Make me a match! Dating service links area singles
Before the launch of any life-changing plan, consulting a specialist or professional is often the safest and most effective way to be successful.
So, if you want to find your one true love, the indisputable first step for a layperson-lover is to make an appointment with your local matchmaker. Right?
"Even the most confident people do not feel that they're an expert on dating," said Lanie Delphin, co-founder of Mass Match, a Massachusetts-based dating service. "Most people are not professional daters."
But Delphin and her husband, Bud, are professional matchmakers. Since their own meeting in 1999 through a national dating service, they've been on a mission to provide a personal and private dating service, a usable and effective way to sort through all those fish in the sea.
Similar to eHarmony.com or match.com, Mass Match creates love connections based on compatibility, personality and lifestyle.
"I learn all about them and their story," Delphin said. "I take a lot of factors into account."
Like other social network services, Mass Match examines lifestyle choices, politics, moral values, religion, desire to have children, interests, age and so on to search for compatible people.
Mass Match, however, is for local love. Members are residents of Western Massachusetts, with a few traveling clients from parts of New York, Connecticut, New Hampshire and Vermont.
"(My husband and I) met through a national organization called Socially Concerned Singles," said Delphin, who at the time was commuting from the North Shore in Boston to Western Massachusetts, where Bud Delphin, now her husband and business partner, was living. "We decided to create something that was local for people who feel like a part of the community."
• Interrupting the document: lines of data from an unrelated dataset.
(* ===== verification/OrderBookOps.v ===== *)
(** * The order book: every operation preserves the invariant

    For each member function: what it returns and does to the levels, and
    that [book_wf] is kept.  The side of the incoming order selects one of two
    symmetric lemmas; what the two share is stated for a match result. *)

From S2P Require Export OrderBookSide.

(** The trades of a list of fills against [taker], numbered from [id] and
    stamped with the clock readings from [ck] on. *)
Fixpoint fill_trades (clock : nat → Z * Z) (sym : string) (taker : Order)
    (id : Z) (ck : nat) (fs : list Fill) : list Trade :=
  match fs with
  | [] => []
  | (p, r, m) :: fs =>
    MkTrade id
      (if is_buy taker then o_id taker else o_id r)
      (if is_buy taker then o_id r else o_id taker)
      m (timestamp_ns (clock ck)) p (strn 16 sym)
    :: fill_trades clock sym taker (i32 (id + 1)) (S ck) fs
  end.

Lemma fill_trades_taker clock sym o o' id ck fs :
  o_id o = o_id o' → is_buy o = is_buy o' →
  fill_trades clock sym o id ck fs = fill_trades clock sym o' id ck fs.
Proof.
  intros Hi Hb. revert id ck. induction fs as [|[[p r] m] fs IH]; intros id ck; simpl; [done|].
  by rewrite Hi, Hb, IH.
Qed.

Section ops.
Context (clock : nat → Z * Z).

(** Orders that may be added: quantities in range, a number for a price if the
    order can rest, a fresh id. *)
Definition add_ok bk (o : Order) : Prop :=
  qty_ok o ∧ (o_type o = LIMIT → is_nan (o_price o) = false) ∧
  ob_index bk !! o_id o = None.

(** [o'] is [o] after fills of [q] in total. *)
Definition filled_by (o o' : Order) (q : Z) : Prop :=
  o' = set_filled o (o_filled_qty o + q) ∧ qty_ok o' ∧ remaining o' = remaining o - q.

Lemma active_trades_push bk t :
  active_trades (push_trade bk t) = active_trades bk ++ [t].
Proof.
  destruct bk as [????? b ????]. by destruct b.
Qed.

(** The buffer that [active_trades_] does not point to. *)
Definition inactive_trades bk : list Trade :=
  get_buffer bk (match ob_active bk with BufA => BufB | BufB => BufA end).

(** [next_trade_id_] after [n] trades. *)
Fixpoint ids_after (id : Z) (n : nat) : Z :=
  match n with O => id | S n => ids_after (i32 (id + 1)) n end.

(** [n] trades went to the active buffer and took [n] ids. *)
Definition traded (bk bk' : OrderBook) (n : nat) : Prop :=
  ob_next_trade_id bk' = ids_after (ob_next_trade_id bk) n ∧
  inactive_trades bk' = inactive_trades bk.

Lemma traded_generate bk bk1 bk' n buy sell q p :
  ob_next_trade_id bk1 = ob_next_trade_id (generate_trade clock bk buy sell q p) →
  inactive_trades bk1 = inactive_trades (generate_trade clock bk buy sell q p) →
  traded bk1 bk' n → traded bk bk' (S n).
Proof.
  unfold traded. intros -> -> [-> ->]. split; [done|].
  destruct bk as [????? b ????]. by destruct b.
Qed.

(** The effect of a list of fills on everything but the levels. *)
Lemma apply_fills_effect bk o fs :
  qty_ok o → Forall (λ f, 0 < fill_qty f) fs → fills_total fs <= Z.max (remaining o) 0 →
  let '(bk', o') := foldl (apply_fill clock) (bk, o) fs in
  filled_by o o' (fills_total fs) ∧
  ob_bids bk' = ob_bids bk ∧ ob_asks bk' = ob_asks bk ∧
  ob_next_addr bk' = ob_next_addr bk ∧
  ob_index bk' = foldl fill_index (ob_index bk) fs ∧
  active_trades bk' = active_trades bk ++
    fill_trades clock (ob_symbol bk) o (ob_next_trade_id bk) (ob_clock bk) fs ∧
  traded bk bk' (length fs).
Proof.
  revert bk o. induction fs as [|[[p r] m] fs IH]; intros bk o Ho Hpos Htot; simpl.
  - rewrite fills_total_nil, app_nil_r. split_and!; try done. split_and!; [|done|lia].
    destruct o. unfold set_filled. simpl. by rewrite Z.add_0_r.
  - rewrite fills_total_cons in Htot |- *.
    apply Forall_cons in Hpos as [Hm Hpos]. unfold fill_qty in Hm. simpl in Hm.
    assert (0 <= fills_total fs) as Hnn.
    { apply Zsum_nonneg, Forall_fmap. eapply Forall_impl; [done|]. simpl. lia. }
    destruct (fill_exact o m Ho) as (He & Ho1 & Hr1); [lia|].
    match goal with |- context [foldl _ (?b, fill o m) fs] =>
      specialize (IH b (fill o m) Ho1 Hpos ltac:(lia)) end.
    destruct (foldl (apply_fill clock) _ fs) as [bk' o'].
    destruct IH as ((Hf & Hq & Hrem) & Hb & Ha & Hn & Hix & Ht & Htr).
    assert (is_buy (fill o m) = is_buy o) as Hbuy by done. rewrite Hbuy in *.
    split_and!.
    + split_and!; [|done|lia]. rewrite Hf, He. unfold set_filled. simpl. f_equal. lia.
    + rewrite Hb. by destruct (is_filled _), (is_buy o).
    + rewrite Ha. by destruct (is_filled _), (is_buy o).
    + rewrite Hn. by destruct (is_filled _), (is_buy o).
    + rewrite Hix. unfold fill_index at 3. simpl.
      by destruct (is_filled _), (is_buy o).
    + rewrite Ht, (fill_trades_taker _ _ (fill o m) o) by done.
      assert (∀ b id, active_trades (index_erase b id) = active_trades b) as Hie by done.
      destruct (is_filled _), (is_buy o); rewrite ?Hie; unfold generate_trade;
        rewrite active_trades_push, <- app_assoc; done.
    + destruct (is_filled _), (is_buy o); eapply traded_generate; try exact Htr; done.
Qed.

(** The status that [match_limit_order] gives the incoming order. *)
Definition final_status (o : Order) : Order :=
  if is_filled o then set_status o FILLED
  else if 0 <? o_filled_qty o then set_status o PARTIAL else o.

(** [match_result stops opp opp' bk o bk' o']: matching [o] of book [bk]
    against the opposite side [opp] left [opp'], and [bk'] is the book up to
    that side. *)
Record match_result (sd : Side) (stops : double → bool) (opp opp' : LevelMap)
    (bk : OrderBook) (o : Order) (bk' : OrderBook) (o' : Order) (fs : list Fill) : Prop := {
  mr_consume : consume stops (remaining o) (tagged opp) = (fs, tagged opp');
  mr_filled : filled_by o o' (fills_total fs);
  mr_positive : Forall (λ f, 0 < fill_qty f) fs;
  mr_total : 0 <= fills_total fs <= Z.max (remaining o) 0;
  mr_keys : keys_from opp opp';
  mr_bids : ob_bids bk' = ob_bids bk;
  mr_asks : ob_asks bk' = ob_asks bk;
  mr_index : ob_index bk' = foldl fill_index (ob_index bk) fs;
  mr_alloc : ob_next_addr bk' = ob_next_addr bk;
  mr_trades : active_trades bk' = active_trades bk ++
    fill_trades clock (ob_symbol bk) o (ob_next_trade_id bk) (ob_clock bk) fs;
  mr_traded : traded bk bk' (length fs);
  mr_stopped : 0 < remaining o' → tagged opp' = [] ∨
    ∃ p n l, tagged opp' = (p, n) :: l ∧ stops p = true;
}.
(** The top of the book: [best_bid] is the highest price of a resting
    bid and [bid_size] the open quantity at that price (both 0 if there is no
    bid), [best_ask] and [ask_size] are the lowest price of a resting ask and
    the quantity there, and [order_count] is the number of resting orders. *)
Theorem top_of_book_exact bk (Hwf : book_wf bk) :
  let bids := pt_bids (abs bk) in
  let asks := pt_asks (abs bk) in
  (∀ r, r ∈ bids → d_le (o_price r) (best_bid bk) = true) ∧
  (∀ r, r ∈ asks → d_le (best_ask bk) (o_price r) = true) ∧
  (if decide (bids = []) then best_bid bk = d_zero ∧ bid_size bk = 0
   else at_price (best_bid bk) bids ≠ [] ∧
        bid_size bk = i32 (queue_open (at_price (best_bid bk) bids))) ∧
  (if decide (asks = []) then best_ask bk = d_zero ∧ ask_size bk = 0
   else at_price (best_ask bk) asks ≠ [] ∧
        ask_size bk = i32 (queue_open (at_price (best_ask bk) asks))) ∧
  order_count bk = length (bids ++ asks).
Proof.
  destruct (side_top _ _ _ (wf_bids _ Hwf)) as [Hb Hb'].
  destruct (side_top _ _ _ (wf_asks _ Hwf)) as [Ha Ha'].
  cbv zeta. split_and!.
  - intros r Hr. by apply le_before_bids, Hb.
  - intros r Hr. by apply le_before_asks, Ha.
  - exact Hb'.
  - exact Ha'.
  - unfold order_count. rewrite (index_ok_size _ _ (wf_index_ok _ Hwf)).
    by rewrite <- (length_fmap n_order), <- abs_orders.
Qed.

(** [update_level] with size 0 takes exactly the orders at that price
    off that side, index entries included; with another size it is a no-op,
    and in both cases the invariant is kept. *)
Theorem update_level_exact bk sd price size
    (Hwf : book_wf bk) (Hp : is_nan price = false) :
  let bk' := update_level bk sd price size in
  book_wf bk' ∧
  abs bk' = (if size =? 0
             then pt_keep (λ o, ¬ (o_side o = sd ∧ d_eq (o_price o) price = true)) (abs bk)
             else abs bk).
Proof.
  destruct (update_level_nodes bk sd price size Hwf Hp) as [Hw Hn]. split; [done|].
  destruct (Z.eqb_spec size 0) as [Hz|Hz].
  - apply filter_abs; [done..|]. rewrite Hn. apply list_filter_iff. done.
  - unfold update_level. by rewrite (proj2 (Z.eqb_neq _ _) Hz).
Qed.

(** A limit order whose price is NaN is not a limit: every comparison
    that would stop it is false, so it trades at any price until it is filled
    or the opposite side is empty. *)
Theorem nan_limit_order_sweeps clock bk o
    (Hwf : book_wf bk) (Hq : qty_ok o) (Hnan : is_nan (o_price o) = true) :
  let '(bk', r) := match_limit_order clock bk o in
  is_filled r = true ∨ (if is_buy o then ob_asks bk' else ob_bids bk') = [].
Proof.
  assert (∀ m, tagged m = [] → ∀ before sd, side_wf before sd m → m = []) as Hnil.
  { intros [|[p l] m] Ht before sd [_ Hl]; [done|]. apply Forall_cons in Hl as [[Hne _] _].
    simpl in Hne. by destruct l. }
  destruct (is_buy o) eqn:Hb.
  - destruct (match_buy clock bk o Hwf Hq Hb) as (bk' & o' & asks' & fs & -> & [] & Hw).
    rewrite final_status_filled. destruct mr_filled as (_ & Hq' & _).
    rewrite is_filled_remaining by done. zcases; [by left|right].
    destruct mr_stopped as [Ht|(p & n & l & _ & Hs)]; [lia|by eapply Hnil, Hw|].
    unfold ask_stops in Hs. by rewrite d_lt_nan_l, andb_false_r in Hs.
  - destruct (match_sell clock bk o Hwf Hq Hb) as (bk' & o' & bids' & fs & -> & [] & Hw).
    rewrite final_status_filled. destruct mr_filled as (_ & Hq' & _).
    rewrite is_filled_remaining by done. zcases; [by left|right].
    destruct mr_stopped as [Ht|(p & n & l & _ & Hs)]; [lia|by eapply Hnil, Hw|].
    unfold bid_stops in Hs. by rewrite d_lt_nan_r, andb_false_r in Hs.
Qed.

(** ** A concrete book *)

Module Demo.

Definition clock (n : nat) : Z * Z := (1700000000, Z.of_nat n).

Definition limit (id : Z) (sd : Side) (price qty : Z) : Order :=
  MkOrder id 1 (d_of_Z price) qty 0 0 sd LIMIT NEW "AAPL".

Definition add (bk : OrderBook) (o : Order) : OrderBook := (add_order clock bk o).1.

(** Two asks at 100, one at 101, two bids below. *)
Definition orders : list Order :=
  [limit 1 SELL 100 10; limit 2 SELL 100 5; limit 3 SELL 101 7; limit 4 BUY 99 20;
   limit 5 BUY 98 8].
Definition book : OrderBook := foldl add (new_book "AAPL") orders.
(* ===== verification/RiskProps.v ===== *)
(** * The risk engine: its properties

    What [validate] decides and changes, that the position and exposure limits
    and the rate limit hold over whole runs, that positions are the sums of the
    executions, and the orders that slip through a check. *)

From S2P Require Export RiskEngine.

(** ** What the checks decide *)

(** The result of a check: the engine unchanged, or a message. *)
Definition outcome (e : RiskEngine) (b : bool) (r : RiskEngine * bool) : Prop :=
  ∃ msg, (b = false → msg ≠ "") ∧ r = (if b then (e, true) else (set_reject e msg, false)).

Definition visible (s : string) : bool :=
  match s with String c _ => negb (bool_decide (c = Ascii.zero)) | EmptyString => false end.

Lemma snprintf_visible n s : visible s = true → snprintf (S (S n)) s ≠ "".
Proof.
  destruct s as [|c s]; [done|]. simpl. unfold snprintf, strn. simpl.
  case_bool_decide; [done|]. intros _. by rewrite decide_False.
Qed.

Lemma reject_outcome e msg : visible msg = true → outcome e false (reject e msg).
Proof.
  intros H. exists (snprintf 256 msg). split; [|done]. intros _. by apply snprintf_visible.
Qed.

Lemma pass_outcome e : outcome e true (e, true).
Proof. by exists "". Qed.

#[local] Hint Resolve pass_outcome : core.
#[local] Hint Extern 1 (outcome _ _ (reject _ _)) => by apply reject_outcome : core.

Definition rate_ok (l : RiskLimits) (count : Z) : bool :=
  (max_orders_per_sec l <=? 0) || (count <? max_orders_per_sec l).
Definition size_ok (l : RiskLimits) (o : Order) : bool :=
  (0 <? o_quantity o) && (o_quantity o <=? max_order_qty l).

(** The signed quantity of an order. *)
Definition signed (o : Order) (q : Z) : Z := if is_buy o then q else - q.

(** In unbounded integers. *)
Definition position_ok (l : RiskLimits) (p : Position) (o : Order) : bool :=
  Z.abs (net_position p + signed o (o_quantity o)) <=? max_position l.
Definition exposure_ok (l : RiskLimits) (p : Position) (o : Order) : bool :=
  gross_exposure p + o_quantity o <=? max_exposure l.
Definition notional_ok (l : RiskLimits) (p : Position) (o : Order) : bool :=
  (d_le (o_price o) d_zero && is_limit o) ||
  negb (d_lt (max_notional l) (d_add (total_notional p)
    (d_mul (if d_lt d_zero (o_price o) then o_price o else d_of_Z 1) (d_of_Z (o_quantity o))))).
Definition band_ok (l : RiskLimits) (o : Order) (mid : double) : bool :=
  d_le mid d_zero || d_le (o_price o) d_zero || negb (is_limit o) ||
  negb (d_lt (price_band_pct l) (price_deviation o mid)).
(** What an append that returns 0 has written. *)
Lemma append_writes env j type data j' :
  append_ok j → Forall is_u8 data → Z.of_nat (length data) <= DEFAULT_MMAP_SIZE - 32 →
  journal_append_to env j type (Some data) (Z.of_nat (length data)) = Some (j', 0) →
  f_read (j_file j') (write_position j) (32 + length data) =
  seal_bytes (record_header env j type (Z.of_nat (length data)) 0) data.
Proof.
  unfold append_ok, write_position. intros Hj Hd Hlen Ha.
  rewrite <- (seal_bytes_length (record_header env j type (Z.of_nat (length data)) 0) data).
  destruct (j_use_mmap j) eqn:Hm.
  - destruct Hj as [Hj Hroom].
    destruct (append_mapped env j type data Hj Hroom Hd Hlen) as (j1 & rc & Ha1 & _ & _ & _ & H).
    rewrite Ha in Ha1. injection Ha1 as <- <-. by destruct H as [(_ & _ & _ & H & _)|[? _]].
  - unfold DEFAULT_MMAP_SIZE in Hlen.
    apply contents_added; [done|]. apply append_file_written; [done..|lia|done].
Qed.

(** The check a reader of the journal can make, with the program's own checksum: the
    field at offset 24 against the sum over the record with zeros in its place. *)
Definition record_passes (bytes : list Z) : option bool :=
  crc ← crc32_update 0xFFFFFFFF (take 24 bytes ++ [0; 0; 0; 0] ++ drop 28 bytes);
  Some (field 24 4 bytes =? Z.lxor crc 0xFFFFFFFF).

Lemma record_passes_checks bytes :
  Forall is_u8 bytes → record_passes bytes = Some (record_checks bytes).
Proof. intros H. unfold record_passes. rewrite crc32_update_ref; [done|]. all_u8. Qed.

(** C20 -- A record that was changed in one byte is noticed: when [journal_append], in
    file mode or memory-mapped, returns 0 for a payload, the bytes it has written at the
    write position are a header and that payload and pass the checksum test made with
    the program's own [crc32_update]; and whatever one byte of them, of the header or
    the payload, is replaced by another value, the test fails. *)
Theorem corrupted_byte_detected env j type data j' i y
    (Hj : append_ok j) (Hseq : is_u64 (j_sequence j)) (Hd : Forall is_u8 data)
    (Hlen : Z.of_nat (length data) <= DEFAULT_MMAP_SIZE - 32)
    (Happend : journal_append env (Some j) type (Some data) (Z.of_nat (length data)) =
               Some (Some j', 0))
    (Hi : (i < 32 + length data)%nat) (Hy : is_u8 y)
    (Hne : f_byte (j_file j') (write_position j + Z.of_nat i) ≠ y) :
  let record := f_read (j_file j') (write_position j) (32 + length data) in
  drop 32 record = data ∧ record_passes record = Some true ∧
  record_passes (<[i := y]> record) = Some false.
Proof.
  intros record. unfold journal_append in Happend.
  destruct (journal_append_to _ _ _ _ _) as [[j1 rc]|] eqn:Ha; [|done].
  cbn in Happend. injection Happend as -> ->.
  pose proof (append_writes env j type data j' Hj Hd Hlen Ha) as Hrec. fold record in Hrec.
  pose proof (f_read_lookup (j_file j') (write_position j) _ i Hi) as Hx. fold record in Hx.
  assert (header_ok (record_header env j type (Z.of_nat (length data)) 0)) as Hok.
  { apply record_header_ok; [|done]. unfold is_u32, DEFAULT_MMAP_SIZE in *. lia. }
  set (x := f_byte _ _) in *. pose proof (take_drop_middle record i x Hx) as Hmid.
  pose proof (seal_bytes_u8 (record_header env j type (Z.of_nat (length data)) 0) data Hd) as Hu8.
  rewrite <- Hrec in Hu8. rewrite <- Hmid in Hrec.
  destruct (sealed_byte_changed _ data _ x y _ Hok Hd (eq_sym Hrec) Hy Hne) as [Hgood Hbad].
  rewrite <- Hrec, Hmid in Hgood. split; [|split].
  - rewrite <- Hmid, Hrec. unfold seal_bytes. by rewrite drop_app_length' by by rewrite header_bytes_length.
  - by rewrite record_passes_checks, Hgood.
  - rewrite record_passes_checks by by apply Forall_insert. f_equal.
    rewrite insert_take_drop; [done|]. unfold record. by rewrite f_read_length.
Qed.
Though Mass Match has a Web site, it is not Internet dating. Rather, the service is comparable to old-fashioned matchmaking, assisted by technology.
"We get a lot of people who are tired of Internet dating," Delphin said. "We operate differently. We're personal, we're private, we're not all over the Internet and I personally make the connections."
Through interviewing and personal coaching with her clients, Delphin, a self-proclaimed Emma Woodhouse of the 21st century, creates matches for them. "Everybody (who joins) wants a relationship; they're all on the same page. My job is to get people to meet with people, to get to know them and to not waste their time," she explained. "My job is to get (my clients) people who make sense for them."
Jerry Posner, of West Stockbridge, was a Mass Matcher who was looking for a perfect fit. "The people didn't have to be perfect, but the fit did," said Posner, who is to be married in October to his Mass Match fiancée, Lynne O'Keefe.
"I wanted to see what was out there," said Posner, a motivational speaker. "I travel a lot in my business and meet a lot of people, but thought it might be better not to date the people that I work with."
His match with O'Keefe was timely, aligning with the release of his book, "Attention Late Bloomers: You're Right on Time."
"My story is a typical 'late-bloomer story' because I was in my 50s and single," he said. "I didn't have any expectations. I just wanted to see if I would meet someone to date or have a relationship with. At the end of my year, I got an e-mail from Lynne."
They've been together for 16 months and Posner "could not be happier."
Mass Match is different from popular Internet dating sites in several ways. First, users do not sort through or search for their own match.
"They meet with me, and I operate as a matchmaker," Delphin said. "They don't have to pick and choose, they don't correspond back and forth. I do the matching, and they quickly set up coffee dates to meet."
Where match.com and eHarmony.com are computer-based dating networks that create matches through computer algorithms, Mass Match connections are made through Delphin herself.
Clients sign up online, fill out a questionnaire and then meet with Delphin personally before they create their semi-public profile. Users later get a number and a password so they can view the profiles of matches Delphin has chosen for them.
And, unlike MySpace.com or facebook.com, two of the fastest growning Internet social networks, Match Mass users cannot view or be viewed by strangers.
"Professional people who don't want students or clients or patients to see their personal information do not have to worry," Delphin said.
Mass Match also caters to a small geographic area. eHarmony.com, as of August 2007, has more than 13 million users nationwide, and match.com is the largest global dating site, serving more than 42 million singles around the world.
Since its inception in August 2002, Mass Match has had more than 2,000 clients in Western and Central Massachusetts who range in age from 20 to 80, with most of them between the ages of 30 and 60. Expansion is not an option.
"I meet everyone in Northampton," Delphin said. "I can't imagine expanding because, geographically, it's not the point."
"The overwhelming majority of clients come to sit down and talk with Lanie," said her husband, Bud, who is the director of programs and services at Career Point in Holyoke. He writes for Mass Match and "feels comfortable working with words" rather than people. "It would be a lot for me to say that I'm the 'male matchmaker,' " he said. "I help out occasionally with responses in the mail, the male point of view and talking Lanie through relationship questions. She is their support system, and she invests in their life."
"Most people can meet someone but to meet just the right person is really, really hard," Delphin said. "One person may find them uninteresting and the next may find them fascinating. We work to make matches that make sense."